▶ **Work request**
In the data below, the answer is the run of lines from the line containing "Some skip_reason =>" through the line containing "base ← lift", both included; print it exactly and nothing else.

Records contained in a dataset

┏━━

(* ===== verification/StageRunner.v ===== *)
(** * The staged run (sync_stages.py, [_run_all_stages_sync])

    Endpoint by endpoint, stage by stage: the resolution of each endpoint's
    backend id, its query parameters and sync modes, the skipped stages, the
    stream calls, and the record each outcome leaves.  The safety theorem is
    about the requests that reach the backend: each of them is scoped to the
    backend id of one endpoint that NetBox has enabled and the run selected. *)
From Stdlib Require Import ZArith Lia String.
From stdpp Require Import base list sets strings pretty.
From S2P Require Import Prelude Json StageFailure SyncTypes SyncModes Effects Deadline StageExec EndpointScope.

(** The entries of the job parameters that a staged run reads. *)
Record sync_params := {
  p_proxmox_endpoint_ids : list pyval;
  p_netbox_endpoint_ids : list string;
  p_netbox_vm_ids : list pyval;
  p_fastapi_endpoint_id : option Z;
  p_netbox_branch_schema_id : pyval;
  p_run_id : pyval
}.

(** One entry of [stages_out]. [stage_endpoint_name] is [None] where the code
    leaves the key out. *)
Record stage_record := {
  stage_sync_type : string;
  stage_endpoint_id : option string;
  stage_endpoint_name : option string;
  stage_stream_path : option string;
  stage_runtime_seconds : Z;
  stage_result_summary : dict pyval
}.

Definition ENDPOINT_SCOPE : string := "endpoint-scope".

Definition _SKIPPABLE_STAGES : list string :=
  [ SyncTypeChoices.VIRTUAL_MACHINES_BACKUPS; SyncTypeChoices.VIRTUAL_MACHINES_SNAPSHOTS;
    SyncTypeChoices.TASK_HISTORY; SyncTypeChoices.SDN ].

Definition _optional_stage_can_skip (sync_type : string) (exc : exn) : bool :=
  (mem_str sync_type _SKIPPABLE_STAGES && negb (contains "Job deadline reached" (exn_msg exc)))%bool.

Definition _skipped_stage_result (sync_type : string) (endpoint_id : option string)
  (reason : string) : stage_record :=
  {| stage_sync_type := sync_type; stage_endpoint_id := endpoint_id; stage_endpoint_name := None;
     stage_stream_path := None; stage_runtime_seconds := 0;
     stage_result_summary :=
       [("ok", VBool true); ("skipped", VBool true); ("reason", VStr reason)] |}.

(** A failed endpoint scope without a name. *)
Definition failed_scope (endpoint_id : option string) (reason : string) : stage_record :=
  {| stage_sync_type := ENDPOINT_SCOPE; stage_endpoint_id := endpoint_id;
     stage_endpoint_name := None; stage_stream_path := None; stage_runtime_seconds := 0;
     stage_result_summary := [("ok", VBool false); ("error", VStr reason)] |}.

Definition _empty_endpoint_scope_result (proxmox_endpoint_ids : list pyval) : list stage_record :=
  [failed_scope None (_no_endpoint_scope_reason proxmox_endpoint_ids)].

Definition deadline_cause : string :=
  "Job deadline reached; no time remains before the persistence reserve.".

Section Runner.
Context {E : Type} `{!Env E}.

Fixpoint _record_deadline_endpoints (endpoint_scopes : list (list string))
  (stages_out : list stage_record) (run_started : Z) : M (world E) (list stage_record) :=
  match endpoint_scopes with
  | [] => mret stages_out
  | endpoint_scope :: rest =>
      let endpoint_id := List.hd_error endpoint_scope in
      nb ← rows;
      now ← monotonic;
      _record_deadline_endpoints rest
        (stages_out ++
         [{| stage_sync_type := ENDPOINT_SCOPE; stage_endpoint_id := endpoint_id;
             stage_endpoint_name := Some (_endpoint_display_name nb endpoint_id);
             stage_stream_path := None; stage_runtime_seconds := round3 (now - run_started);
             stage_result_summary := [("ok", VBool false); ("error", VStr deadline_cause)] |}])
        run_started
  end.

Definition unresolved_reason (endpoint_id : string) : string :=
  "Proxmox endpoint " +:+ endpoint_id +:+ " could not be resolved to a current " +:+
  "ProxBox backend endpoint (not registered, or the backend's stored copy " +:+
  "points at a different host or port); skipping to avoid syncing the wrong endpoint".

(** [{stage: _stage_skip_reason(stage) for stage in stages}] *)
Definition mode_skips (vars : mode_vars) (stages : list string) : list (string * option string) :=
  List.map (fun stage => (stage, _stage_skip_reason vars stage)) (dedup [] stages).

Definition _record_unresolved_endpoint (endpoint_id : string) (stages : list string)
  (stages_out : list stage_record) (wire_resolve_error : option string) :
  M (world E) (list stage_record) :=
  nb ← rows;
  modes ← lift (effective_sync_modes_for_endpoint nb (Some endpoint_id));
  _ ← modify (set_vars (_set_sync_mode_vars modes));
  vars ← gets sync_mode_vars;
  let skips := mode_skips vars stages in
  mret (stages_out ++
        if forallb (fun s => match snd s with Some _ => true | None => false end) skips then
          List.map
            (fun s => _skipped_stage_result (fst s) (Some endpoint_id)
                        match snd s with Some reason => reason | None => "" end) skips
        else
          [failed_scope (Some endpoint_id)
             match wire_resolve_error with
             | Some ((String _ _) as e) => e
             | _ => unresolved_reason endpoint_id
             end]).

(** [(wire_scope, unresolved)], with the records. *)
Definition _wire_scope_for_stage_endpoint (endpoint_scope : list string)
  (backend_id_by_pk : dict string) (stages : list string) (stages_out : list stage_record)
  (wire_resolve_error : option string) :
  M (world E) (option (list string) * bool * list stage_record) :=
  match endpoint_scope with
  | [] => mret (None, false, stages_out)
  | endpoint_id :: _ =>
      match dget endpoint_id backend_id_by_pk with
      | None =>
          stages_out ← _record_unresolved_endpoint endpoint_id stages stages_out wire_resolve_error;
          mret (None, true, stages_out)
      | Some backend_id => mret (Some [backend_id], false, stages_out)
      end
  end.

(** The arguments the loops of one endpoint share. *)
Record endpoint_run := {
  run_endpoint_id : option string;
  run_fastapi_endpoint_id : option Z;
  run_preflight_hint : option string;
  run_deadline : option SyncJobDeadline;
  run_run_started : Z
}.

Definition completed_stage (st : string) (endpoint_id : option string) (stream_path : string)
  (payload : dict pyval) (stage_runtime : Z) : result stage_record :=
  match py_or (get "response" payload) (VDict []) with
  | VDict response =>
      Ok {| stage_sync_type := st; stage_endpoint_id := endpoint_id; stage_endpoint_name := None;
            stage_stream_path := Some stream_path; stage_runtime_seconds := stage_runtime;
            stage_result_summary := [("path", get "path" payload); ("ok", get "ok" response)] |}
  | _ => Err (AttributeError "object has no attribute 'get'")
  end.

(** [for stream_path in stage_paths]: the records, and [endpoint_failed]. *)
Fixpoint run_paths (run : endpoint_run) (st : string) (query_params : dict string)
  (stage_paths : list string) (stages_out : list stage_record) :
  M (world E) (list stage_record * bool) :=
  match stage_paths with
  | [] => mret (stages_out, false)
  | stream_path :: rest =>
      outcome ←
        try_except
          (x ← _execute_stage_sync st stream_path query_params (run_fastapi_endpoint_id run)
                 (run_preflight_hint run) (run_deadline run);
           mret (inl x))
          (fun exc => if is_runtime_error exc then mret (inr exc) else raise exc);
      match outcome with
      | inr exc =>
          if _optional_stage_can_skip st exc
          then run_paths run st query_params rest stages_out
          else
            nb ← rows;
            now ← monotonic;
            mret (stages_out ++
                  [{| stage_sync_type := ENDPOINT_SCOPE; stage_endpoint_id := run_endpoint_id run;
                      stage_endpoint_name :=
                        Some (_endpoint_display_name nb (run_endpoint_id run));
                      stage_stream_path := Some stream_path;
                      stage_runtime_seconds := round3 (now - run_run_started run);
                      stage_result_summary :=
                        [ ("ok", VBool false); ("stage", VStr st);
                          ("error", VStr (exn_msg exc)) ] |}], true)
      | inl (payload, stage_runtime) =>
          record ← lift (completed_stage st (run_endpoint_id run) stream_path payload stage_runtime);
          run_paths run st query_params rest (stages_out ++ [record])
      end
  end.

(** [for st in stages], until a required stage fails. *)
Fixpoint run_stages (run : endpoint_run) (base_query : dict string) (target_vm_ids : list string)
  (net : bool * bool * bool * bool) (sync_run_id : option string) (stages : list string)
  (stages_out : list stage_record) : M (world E) (list stage_record) :=
  match stages with
  | [] => mret stages_out
  | st :: rest =>
      vars ← gets sync_mode_vars;
      match _stage_skip_reason vars st with
      | Some skip_reason =>
          run_stages run base_query target_vm_ids net sync_run_id rest
            (stages_out ++ [_skipped_stage_result st (run_endpoint_id run) skip_reason])
      | None =>
          let '(iface_disabled, ip_disabled, mac_disabled, disable_vm_network_on_vm_stage) := net in
          let query_params :=
            _build_stage_query_params base_query st target_vm_ids disable_vm_network_on_vm_stage
              ip_disabled mac_disabled sync_run_id in
          stage_paths ← lift (_sync_stream_paths_for_stage st target_vm_ids);
          outcome ← run_paths run st query_params stage_paths stages_out;
          let '(stages_out, endpoint_failed) := outcome in
          if (endpoint_failed : bool) then mret stages_out
          else run_stages run base_query target_vm_ids net sync_run_id rest stages_out
      end
  end.

(** The body of the loop over endpoint scopes. *)
Definition run_endpoint (params : sync_params) (stages : list string) (run_started : Z)
  (deadline : option SyncJobDeadline) (preflight_hint : option string)
  (backend_id_by_pk : dict string) (wire_resolve_error : option string)
  (endpoint_scope : list string) (stages_out : list stage_record) :
  M (world E) (list stage_record) :=
  scoped ← _wire_scope_for_stage_endpoint endpoint_scope backend_id_by_pk stages stages_out
             wire_resolve_error;
  let '(wire_scope, unresolved, stages_out) := scoped in
  if (unresolved : bool) then mret stages_out
  else
    nb ← rows;
    base ← lift (_build_base_query_params nb endpoint_scope (p_netbox_endpoint_ids params) wire_scope);
    let '(base_query, vars) := base in
    _ ← modify (set_vars vars);
    let base_query :=
      if truthy (p_netbox_branch_schema_id params)
      then dset "netbox_branch_schema_id" (str (p_netbox_branch_schema_id params)) base_query
      else base_query in
    vars ← gets sync_mode_vars;
    let target_vm_ids := List.filter nonempty (List.map str (p_netbox_vm_ids params)) in
    let run_id := strip (str (py_or (p_run_id params) (VStr ""))) in
    run_stages
      {| run_endpoint_id := List.hd_error endpoint_scope;
         run_fastapi_endpoint_id := p_fastapi_endpoint_id params;
         run_preflight_hint := preflight_hint; run_deadline := deadline;
         run_run_started := run_started |}
      base_query target_vm_ids (_network_stage_options vars stages)
      (if is_empty run_id then None else Some run_id) stages stages_out.

(** [for endpoint_scope in _iter_scopes_before_deadline(...)]: the generator
    looks at the clock before it yields each scope. *)
Fixpoint run_scopes (params : sync_params) (stages : list string) (run_started : Z)
  (deadline : option SyncJobDeadline) (preflight_hint : option string)
  (backend_id_by_pk : dict string) (wire_resolve_error : option string)
  (endpoint_scopes : list (list string)) (stages_out : list stage_record) :
  M (world E) (list stage_record) :=
  match endpoint_scopes with
  | [] => mret stages_out
  | endpoint_scope :: rest =>
      expired ←
        match deadline with
        | Some d => now ← monotonic; mret (remaining d now <=? 0)
        | None => mret false
        end;
      if (expired : bool) then _record_deadline_endpoints endpoint_scopes stages_out run_started
      else
        stages_out ← run_endpoint params stages run_started deadline preflight_hint
                       backend_id_by_pk wire_resolve_error endpoint_scope stages_out;
        run_scopes params stages run_started deadline preflight_hint backend_id_by_pk
          wire_resolve_error rest stages_out
  end.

┗━━

▶ **Task response**
      | Some skip_reason =>
          run_stages run base_query target_vm_ids net sync_run_id rest
            (stages_out ++ [_skipped_stage_result st (run_endpoint_id run) skip_reason])
      | None =>
          let '(iface_disabled, ip_disabled, mac_disabled, disable_vm_network_on_vm_stage) := net in
          let query_params :=
            _build_stage_query_params base_query st target_vm_ids disable_vm_network_on_vm_stage
              ip_disabled mac_disabled sync_run_id in
          stage_paths ← lift (_sync_stream_paths_for_stage st target_vm_ids);
          outcome ← run_paths run st query_params stage_paths stages_out;
          let '(stages_out, endpoint_failed) := outcome in
          if (endpoint_failed : bool) then mret stages_out
          else run_stages run base_query target_vm_ids net sync_run_id rest stages_out
      end
  end.

(** The body of the loop over endpoint scopes. *)
Definition run_endpoint (params : sync_params) (stages : list string) (run_started : Z)
  (deadline : option SyncJobDeadline) (preflight_hint : option string)
  (backend_id_by_pk : dict string) (wire_resolve_error : option string)
  (endpoint_scope : list string) (stages_out : list stage_record) :
  M (world E) (list stage_record) :=
  scoped ← _wire_scope_for_stage_endpoint endpoint_scope backend_id_by_pk stages stages_out
             wire_resolve_error;
  let '(wire_scope, unresolved, stages_out) := scoped in
  if (unresolved : bool) then mret stages_out
  else
    nb ← rows;
    base ← lift (_build_base_query_params nb endpoint_scope (p_netbox_endpoint_ids params) wire_scope);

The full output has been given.